___ Data listing

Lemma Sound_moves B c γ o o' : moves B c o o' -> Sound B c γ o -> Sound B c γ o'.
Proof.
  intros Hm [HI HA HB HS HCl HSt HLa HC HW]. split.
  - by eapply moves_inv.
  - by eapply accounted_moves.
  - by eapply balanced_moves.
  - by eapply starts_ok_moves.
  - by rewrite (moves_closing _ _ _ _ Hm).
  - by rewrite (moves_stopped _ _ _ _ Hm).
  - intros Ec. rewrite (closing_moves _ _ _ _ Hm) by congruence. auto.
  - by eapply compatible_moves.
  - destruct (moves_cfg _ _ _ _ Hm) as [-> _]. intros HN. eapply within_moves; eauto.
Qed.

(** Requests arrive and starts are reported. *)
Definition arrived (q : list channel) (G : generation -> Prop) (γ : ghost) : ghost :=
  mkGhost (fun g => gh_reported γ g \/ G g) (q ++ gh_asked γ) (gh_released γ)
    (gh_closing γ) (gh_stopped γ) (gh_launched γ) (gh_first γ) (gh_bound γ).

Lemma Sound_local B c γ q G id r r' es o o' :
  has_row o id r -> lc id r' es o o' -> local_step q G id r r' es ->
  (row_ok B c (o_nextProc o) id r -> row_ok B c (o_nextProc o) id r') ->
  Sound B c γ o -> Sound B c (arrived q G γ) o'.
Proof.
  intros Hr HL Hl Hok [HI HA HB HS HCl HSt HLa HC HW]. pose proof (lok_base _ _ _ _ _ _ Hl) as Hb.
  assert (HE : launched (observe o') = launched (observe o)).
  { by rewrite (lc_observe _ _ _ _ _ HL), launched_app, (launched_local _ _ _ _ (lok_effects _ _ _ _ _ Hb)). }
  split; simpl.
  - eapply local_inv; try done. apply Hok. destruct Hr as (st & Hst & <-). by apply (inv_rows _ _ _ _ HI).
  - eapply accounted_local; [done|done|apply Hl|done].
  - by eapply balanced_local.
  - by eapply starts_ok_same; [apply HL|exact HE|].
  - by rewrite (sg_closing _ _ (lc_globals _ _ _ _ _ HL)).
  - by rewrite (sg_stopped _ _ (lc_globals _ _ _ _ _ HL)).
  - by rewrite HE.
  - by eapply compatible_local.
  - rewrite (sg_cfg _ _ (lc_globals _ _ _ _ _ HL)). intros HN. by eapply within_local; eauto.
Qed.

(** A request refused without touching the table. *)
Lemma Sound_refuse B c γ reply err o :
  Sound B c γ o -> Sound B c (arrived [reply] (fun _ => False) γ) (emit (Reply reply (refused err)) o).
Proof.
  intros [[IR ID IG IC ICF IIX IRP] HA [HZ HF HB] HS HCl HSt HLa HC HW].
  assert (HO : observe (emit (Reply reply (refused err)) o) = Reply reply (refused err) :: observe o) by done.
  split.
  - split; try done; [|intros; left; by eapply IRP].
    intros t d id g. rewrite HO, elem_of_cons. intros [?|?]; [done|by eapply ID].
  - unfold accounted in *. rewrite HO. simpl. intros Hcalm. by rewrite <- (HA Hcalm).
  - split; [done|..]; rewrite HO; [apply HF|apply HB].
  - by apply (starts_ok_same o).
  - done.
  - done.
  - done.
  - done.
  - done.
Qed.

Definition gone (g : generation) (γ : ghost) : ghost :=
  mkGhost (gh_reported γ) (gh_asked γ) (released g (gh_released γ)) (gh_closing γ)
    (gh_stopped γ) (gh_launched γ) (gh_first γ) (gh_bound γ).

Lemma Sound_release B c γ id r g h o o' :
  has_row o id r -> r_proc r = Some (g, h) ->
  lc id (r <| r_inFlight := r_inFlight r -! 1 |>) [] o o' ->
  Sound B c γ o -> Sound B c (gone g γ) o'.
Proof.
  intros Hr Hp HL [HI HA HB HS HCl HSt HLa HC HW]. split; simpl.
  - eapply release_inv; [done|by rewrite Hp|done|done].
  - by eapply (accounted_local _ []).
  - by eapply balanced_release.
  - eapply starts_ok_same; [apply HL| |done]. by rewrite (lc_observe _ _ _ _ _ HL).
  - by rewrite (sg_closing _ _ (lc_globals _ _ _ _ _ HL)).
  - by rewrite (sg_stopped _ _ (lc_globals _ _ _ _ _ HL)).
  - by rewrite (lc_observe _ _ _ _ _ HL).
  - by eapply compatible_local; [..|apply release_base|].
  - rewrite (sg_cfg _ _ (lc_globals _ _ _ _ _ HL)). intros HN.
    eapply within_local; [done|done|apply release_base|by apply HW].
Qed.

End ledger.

______

**Exercise goal:** Above are records; repeat only the lines starting at the line with "has_row o id r -> lc" and ending at the line with "assert (HE : launched", exactly as they appear, both included.

**Output for this task:**
  has_row o id r -> lc id r' es o o' -> local_step q G id r r' es ->
  (row_ok B c (o_nextProc o) id r -> row_ok B c (o_nextProc o) id r') ->
  Sound B c γ o -> Sound B c (arrived q G γ) o'.
Proof.
  intros Hr HL Hl Hok [HI HA HB HS HCl HSt HLa HC HW]. pose proof (lok_base _ _ _ _ _ _ Hl) as Hb.
  assert (HE : launched (observe o') = launched (observe o)).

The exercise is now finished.